Office Guards Push for Pact (reported by the Boston Herald)

Eye successes of Janitors

BOSTON HERALD: Article by Scott Van Voorhis / Photo by Angela Rowlings

Security picAfter a two-year campaign, a major union has succeeded in recruiting hundreds of security guards working in downtown Boston towers and Cambridge office buildings.

Now the Service Employees International Union is preparing for a fall push to get its new members a contract to boost wages and improve working conditions.

Even as they hold down key posts in a post-9/11 society, downtown security guards typically take home less pay than the janitors who clean the same buildings, union officials contend.

Still, some fear the union’s drive will cast a cloud over a downtown tower market that is already facing challenges from a slowing economy. In 2002, the SEIU staged a headline-grabbing strike in a successful bid to win a new contract for the thousands of janitors who clean offices in downtown towers. The weeks-long campaign featured daily rallies and demonstrations outside various downtown towers.

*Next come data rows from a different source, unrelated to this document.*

Definition call (c : Call) (d : Db) : Db :=
  match c with
  | AdmitRun rid sb o req now dl => (admit_managed_run rid sb o req now dl d).2
  | Claim rid now => (claim_managed_run rid now d).2
  | Update rid ep ph s b code det now term => (update_managed_run rid ep ph s b code det now term d).2
  | Checkpoint rid ep off g c now => (append_managed_run_checkpoint rid ep off g c now d).2
  | FailSource rid ep => (fail_managed_run_event_source rid ep d).2
  | Acknowledge rid n => (acknowledge_managed_run_event rid n d).2
  | Cleanup => (cleanup_managed_run_event_streams d).2
  | DropSandbox sid => (delete_sandbox sid d).2
  end.
Definition history (cs : list Call) (d : Db) : Db := foldl (λ d c, call c d) d cs.

Definition keeps_sandboxes (c : Call) : Prop := match c with DropSandbox _ => False | _ => True end.
Definition runs_le (d d' : Db) : Prop :=
  ∀ k r, managed_runs d !! k = Some r → ∃ r', managed_runs d' !! k = Some r' ∧ run_le r r'.

Lemma runs_le_same d d' : managed_runs d' = managed_runs d → runs_le d d'.
Proof. intros E k r Hk. exists r. rewrite E. split; [done|apply run_le_refl]. Qed.

Lemma runs_le_insert d d' rid r r' : managed_runs d' = <[rid := r']> (managed_runs d) →
  managed_runs d !! rid = Some r → run_le r r' → runs_le d d'.
Proof.
  intros E Hr Hle k q Hk. rewrite E. destruct (decide (k = rid)) as [->|Hne].
  - rewrite lookup_insert_eq. simplify_eq. eauto.
  - rewrite lookup_insert_ne //. exists q. split; [done|apply run_le_refl].
Qed.

Lemma runs_ok_same d d' : managed_runs d' = managed_runs d → runs_ok d → runs_ok d'.
Proof. intros E [P1 P2 P3]. by split; rewrite E. Qed.

Definition ok (d : Db) : Prop := outbox_ok d ∧ runs_ok d.

Lemma delete_sandbox_ok sid d : ok d → ok (delete_sandbox sid d).2.
Proof.
  intros [Hok [P1 P2 P3]]. assert (ok (delete_sandbox_row sid d).2) as [Hok1 Hr1].
  { split; [by apply (outbox_ok_ext d)|]. set (d1 := (delete_sandbox_row sid d).2).
    assert (managed_runs d1 = filter (λ kv, bool_decide (run_sandbox kv.2 = sid) = false) (managed_runs d)) as E by done.
    clearbody d1. split; rewrite E.
    - intros k r [? _]%map_lookup_filter_Some. eauto.
    - intros k1 k2 r1 r2 [? _]%map_lookup_filter_Some [? _]%map_lookup_filter_Some. eauto.
    - etrans; [|exact P3]. apply inj_le. rewrite -!(size_dom (D:=gset string)). apply subseteq_size.
      apply subseteq_dom, map_filter_subseteq. }
  rewrite /delete_sandbox /mbind /M_bind. destruct (delete_sandbox_row sid d) as [[[]|e] d1] eqn:E; [|done].
  simpl in Hok1, Hr1. destruct (cleanup_ok d1 Hok1) as [? [Hr _]]. split; [done|]. by eapply runs_ok_same.
Qed.

Definition good (d d' : Db) : Prop := ok d' ∧ runs_le d d'.

Lemma good_run_same d d' : ok d → outbox_ok d' → managed_runs d' = managed_runs d → good d d'.
Proof. intros [_ Hr] Ho E. split; [split; [done|by apply (runs_ok_same d)]|by apply runs_le_same]. Qed.

Lemma good_refl d : ok d → good d d.
Proof. intros Hok. by apply good_run_same; [|apply Hok|]. Qed.

Lemma wp_good {A} (m : DM A) d Q : wp m d Q → (∀ r d', Q r d' → good d d') → good d (m d).2.
Proof. rewrite /wp. intros Hw Hq. destruct (m d) as [r d']. by apply (Hq r). Qed.
(* ===== verification/ProjectImages.v ===== *)
(** Project environment images, [ahvm-store/src/project_images.rs]: builders,
    image captures charged against the storage quota, the pins that keep an image
    alive, and the retention generations that replace them. *)
From stdpp Require Import relations.
From S2P Require Import Prelude Paging Sums Db Lifecycle Replicated Runs.

Module ProjectImages.
Import Store Lifecycle Replicated Runs.

Section ProjectImages.
Context `{JsonApi}.

Definition image (iid : string) : DM ProjectEnvironmentImage := select_row project_images iid NotFound.

Definition str_is (v : Value) (k s : string) : bool := bool_decide (as_str (at_key v k) = Some s).

(** Every disk of the sandbox's name is gone. *)
Definition disk_retained (sandbox : string) : DM bool :=
  sbs ← gets sandboxes;
  o ← exists_where replicated_reservations (λ _ r, bool_decide (res_sandbox r = sandbox) && negb (logical_released r));
  mret (bool_decide (is_Some (sbs !! sandbox)) || o).

(** *** Builders *)
Definition same_builder (a b : ProjectEnvironmentBuilder) : bool :=
  bool_decide (bld_sandbox a = bld_sandbox b ∧ bld_owner a = bld_owner b ∧ bld_request a = bld_request b
               ∧ bld_metadata a = bld_metadata b).

Definition with_builder_phase (ph : string) (b : ProjectEnvironmentBuilder) : ProjectEnvironmentBuilder :=
  mkBuilder (bld_sandbox b) (bld_owner b) (bld_request b) (bld_metadata b) ph (bld_created_at b).

Definition admit_project_builder (bid : string) (row : ProjectEnvironmentBuilder) : DM bool :=
  transaction (
    t ← gets builders;
    match t !! bid with
    | Some old => if same_builder old row then mret false else fail Conflict
    | None =>
        o ← disk_retained (bld_sandbox row);
        guard_err (negb o) Conflict;;
        references users (bld_owner row);;
        taken ← exists_where builders (λ _ b, bool_decide (bld_sandbox b = bld_sandbox row));
        guard_err (negb taken) Sqlite;;
        insert_row builders set_builders bid (with_builder_phase "creating" row);;
        mret true
    end).

Definition project_builder (bid : string) : DM ProjectEnvironmentBuilder := select_row builders bid NotFound.

Definition project_builder_for_sandbox (sid : string) : DM (option (string * ProjectEnvironmentBuilder)) :=
  l ← select_where builders (λ _ b, bool_decide (bld_sandbox b = sid)); mret (head l).

Definition set_project_builder_phase (bid ph : string) : DM unit :=
  guard_err (bool_decide (ph ∈ ["creating"; "sealed"; "captured"; "retired"; "failed"]%string)) Conflict;;
  n ← update_row builders set_builders bid (λ _, true) (with_builder_phase ph);
  guard_err (n =? 1) NotFound.

Definition base_invalid : string :=
  let q := String.String (Ascii.ascii_of_N 34) EmptyString in
  ("{" +:+ q +:+ "code" +:+ q +:+ ":" +:+ q +:+ "project_image_base_invalid" +:+ q +:+ "," +:+ q +:+ "message" +:+ q
   +:+ ":" +:+ q +:+ "installed Ubuntu base does not match its frozen digest" +:+ q +:+ "}")%string.

Definition reject_project_builder (bid req : string) (now : Z) : DM unit :=
  transaction (
    b ← select_row builders bid Sqlite;
    o ← disk_retained (bld_sandbox b);
    any ← exists_where lifecycle_operations (λ _ r, bool_decide (op_sandbox r = bld_sandbox b));
    guard_err (negb (o || any || negb (bool_decide (bld_phase b = "creating"%string)))) Conflict;;
    insert_row lifecycle_operations set_lifecycle_operations ("project-builder-" +:+ bid)%string
      (mkOperation (bld_owner b) (bld_sandbox b) req "done" (Some 409) (Some base_invalid) (Some "absent"%string) None now);;
    update_row builders set_builders bid (λ _, true) (with_builder_phase "failed");;
    mret tt).

(** *** Captures *)
Definition same_image (a b : ProjectEnvironmentImage) : bool :=
  bool_decide (img_owner a = img_owner b ∧ tenant_id a = tenant_id b ∧ project_id a = project_id b
    ∧ img_request a = img_request b ∧ img_metadata a = img_metadata b ∧ source_volume_id a = source_volume_id b
    ∧ img_logical_bytes a = img_logical_bytes b ∧ source_sandbox_id a = source_sandbox_id b).

Definition geometry_ok (row : ProjectEnvironmentImage) : bool :=
  match checked (source_logical_bytes row + 65536) with
  | Some n => (img_logical_bytes row =? n) && (0 <? source_logical_bytes row) && (img_logical_bytes row <=? MAX_BYTES)
              && (source_logical_bytes row mod 65536 =? 0)
  | None => false
  end.

Definition advance_image (ph : string) (digest path detail : option string) (now : Z) (i : ProjectEnvironmentImage)
    : ProjectEnvironmentImage :=
  mkProjectImage (img_owner i) (tenant_id i) (project_id i) (img_metadata i) (img_request i) (source_volume_id i)
    (source_sandbox_id i) (source_logical_bytes i) (img_logical_bytes i) ph digest path detail (img_created_at i) now.

(** [ensure the quota]: disks, images and legacy volumes with the new artifact. *)
Definition image_charge (owner : string) (bytes : Z) : DM unit :=
  u ← usage owner;
  vs ← gets volumes;
  legacy ← sql_sum (total (legacy_size owner) vs);
  us ← gets users;
  max ← ok_or (max_volumes_mb <$> us !! owner) Sqlite;
  images ← image_usage owner;
  sum ← ok_or (n ← checked (usage_bytes u + images); l ← checked (legacy * MB); m ← checked (n + l); checked (m + bytes))
    Conflict;
  guard_err (sizes_valid owner vs && (0 <=? max)) Conflict;;
  limit ← ok_or (checked (max * MB)) Conflict;
  guard_err (sum <=? limit) Conflict.

Definition insert_image (iid : string) (row : ProjectEnvironmentImage) : DM unit :=
  references builders iid;; references users (img_owner row);;
  insert_row project_images set_project_images iid row.

Definition insert_ref (kind ref iid : string) : DM unit :=
  references project_images iid;; insert_row image_refs set_image_refs (kind, ref) iid.

(** [INSERT OR IGNORE] *)
Definition insert_ref_or_ignore (kind ref iid : string) : DM unit :=
  t ← gets image_refs;
  match t !! (kind, ref) with
  | Some _ => mret tt
  | None => insert_ref kind ref iid
  end.

Definition admit_project_image (iid : string) (row : ProjectEnvironmentImage) : DM bool :=
  guard_err (geometry_ok row) Conflict;;
  transaction (
    t ← gets project_images;
    match t !! iid with
    | Some old => if same_image old row then mret false else fail Conflict
    | None =>
        bs ← gets builders;
        b ← ok_or (b ← bs !! iid; if bool_decide (bld_sandbox b = source_sandbox_id row) then Some b else None) Sqlite;
        provenance ← ok_or (from_str (bld_metadata b)) JsonError;
        guard_err (bool_decide (bld_owner b = img_owner row ∧ bld_metadata b = img_metadata row)
                   && str_is provenance "tenant_id" (tenant_id row) && str_is provenance "project_id" (project_id row)
                   && str_is provenance "build_id" iid) Conflict;;
        image_charge (bld_owner b) (img_logical_bytes row);;
        insert_image iid (advance_image "preparing" None None None (img_created_at row) row);;
        insert_ref "build" iid iid;;
        mret true
    end).

Definition project_image (iid : string) : DM ProjectEnvironmentImage := image iid.

(** [ORDER BY created_at DESC]; ties are in no particular order. *)
Definition latest (x y : string * ReplicatedReservation) : Prop := res_created_at y.2 ≤ res_created_at x.2.
#[export] Instance latest_dec x y : Decision (latest x y).
Proof. rewrite /latest. apply _. Defined.

Definition zero64 : string := String.string_of_list_ascii (replicate 64 (Ascii.ascii_of_N 48)).

Definition retire_unadmitted_project_image (iid owner : string) (now : Z) : DM ProjectEnvironmentImage :=
  transaction (
    t ← gets project_images;
    guard_err (bool_decide (t !! iid = None)) Conflict;;
    b ← select_row builders iid NotFound;
    guard_err (bool_decide (bld_owner b = owner)) NotFound;;
    metadata ← ok_or (from_str (bld_metadata b)) JsonError;
    tenant ← ok_or (as_str (at_key metadata "tenant_id")) Conflict;
    project ← ok_or (as_str (at_key metadata "project_id")) Conflict;
    l ← select_where replicated_reservations
          (λ _ r, bool_decide (res_owner r = owner ∧ res_sandbox r = bld_sandbox b));
    let '(volume, bytes) := match merge_sort latest l with
                            | (v, r) :: _ => (v, logical_bytes r)
                            | [] => (zero64, 0) end in
    insert_image iid (mkProjectImage owner tenant project (bld_metadata b) "{}" volume (bld_sandbox b) bytes 0
                        "retired" None None (Some "capture_not_admitted"%string) now now);;
    image iid).

Definition project_image_usage (owner : string) : DM Z := image_usage owner.

(** Quota, image and disk bytes. *)
Definition project_storage_usage (owner : string) : DM (Z * Z * Z) :=
  us ← gets users;
  max ← ok_or (max_volumes_mb <$> us !! owner) Sqlite;
  images ← image_usage owner;
  u ← usage owner;
  vs ← gets volumes;
  legacy ← sql_sum (total (legacy_size owner) vs);
  guard_err ((0 <=? max) && (0 <=? images) && (0 <=? usage_bytes u) && sizes_valid owner vs) Conflict;;
  quota ← ok_or (checked (max * MB)) Conflict;
  disks ← ok_or (l ← checked (legacy * MB); checked (l + usage_bytes u)) Conflict;
  mret (quota, images, disks).

Definition in_progress (i : ProjectEnvironmentImage) : bool := bool_decide (img_phase i ∈ ["preparing"; "capturing"]%string).

Definition pending_bytes_of (_ : string) (i : ProjectEnvironmentImage) : Z :=
  if in_progress i then img_logical_bytes i else 0.
Definition pending_project_image_bytes : DM Z :=
  t ← gets project_images; sql_sum (total pending_bytes_of t).

Definition oldest (x y : string * ProjectEnvironmentImage) : Prop := img_created_at x.2 ≤ img_created_at y.2.
#[export] Instance oldest_dec x y : Decision (oldest x y).
Proof. rewrite /oldest. apply _. Defined.
Definition unfinished_project_images : DM (list (string * ProjectEnvironmentImage)) :=
  l ← select_where project_images (λ _ i, in_progress i || bool_decide (img_phase i = "deleting"%string));
  mret (take 4096 (merge_sort oldest l)).

(** *** The phase machine *)
Definition may_move (ph : string) (i : ProjectEnvironmentImage) : bool :=
  bool_decide (ph = "capturing"%string ∧ img_phase i = "preparing"%string)
  || (bool_decide (ph = "failed"%string) && in_progress i).

Definition set_project_image_phase (iid ph : string) (detail : option string) (now : Z) : DM unit :=
  guard_err (bool_decide (ph ∈ ["capturing"; "failed"]%string)) Conflict;;
  n ← update_row project_images set_project_images iid (may_move ph)
        (λ i, advance_image ph (img_digest i) (image_path i) detail now i);
  guard_err (n =? 1) Conflict.

Definition finish_project_image (iid digest path : string) (now : Z) : DM unit :=
  n ← update_row project_images set_project_images iid (λ i, bool_decide (img_phase i = "capturing"%string))
        (advance_image "ready" (Some digest) (Some path) None now);
  guard_err (n =? 1) Conflict.

Definition set_project_image_detail (iid expected detail : string) (now : Z) : DM unit :=
  n ← update_row project_images set_project_images iid (λ i, bool_decide (img_phase i = expected))
        (λ i, advance_image (img_phase i) (img_digest i) (image_path i) (Some detail) now i);
  guard_err (n =? 1) Conflict.

(** *** Pins *)
Definition pin_project_image_vm (iid owner tenant project digest sandbox : string) : DM unit :=
  transaction (
    row ← image iid;
    guard_err (bool_decide (img_owner row = owner ∧ tenant_id row = tenant ∧ project_id row = project
                            ∧ img_digest row = Some digest ∧ img_phase row = "ready"%string)) Conflict;;
    t ← gets image_refs;
    guard_err (match t !! ("vm"%string, sandbox) with Some p => bool_decide (p = iid) | None => true end) Conflict;;
    insert_ref_or_ignore "vm" sandbox iid).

“The timing of it is unfortunate right now,” said David Begelfer, head of the local chapter of the National Association of Industrial and Office Properties. “This is not a time when businesses are feeling very confident.”

But the SEIU contends it can’t afford the luxury of waiting for better times, with its members struggling - and failing - to make ends meet on $11 an hour. Company health insurance is often too expensive to buy, and many downtown guards don’t even get paid sick days or vacation time.

The union has signed up 1,200 guards working for three security contractors protecting Boston and Cambridge high-rises.

Union negotiators have already begun hammering out the outlines of a contract, focusing initially on non-economic issues like work rules. The SEIU is now preparing to issue its wage demands, said Lauren Jacobs, organizing director of Boston-based SEIU Local 615.

Jacobs declined to name a number. But the union is making pains to point out that SEIU-represented janitors who clean downtown buildings make more, starting at $13.25 an hour.

Tomekka Thompson, a new union member from Dorchester and a mother of a 6-year-old, said the $10.25 an hour she makes working as a guard at a downtown tower doesn’t stretch far.

“I have a very hard time trying to pay rent, pay groceries and pay bills on the wages we receive,” Thompson said.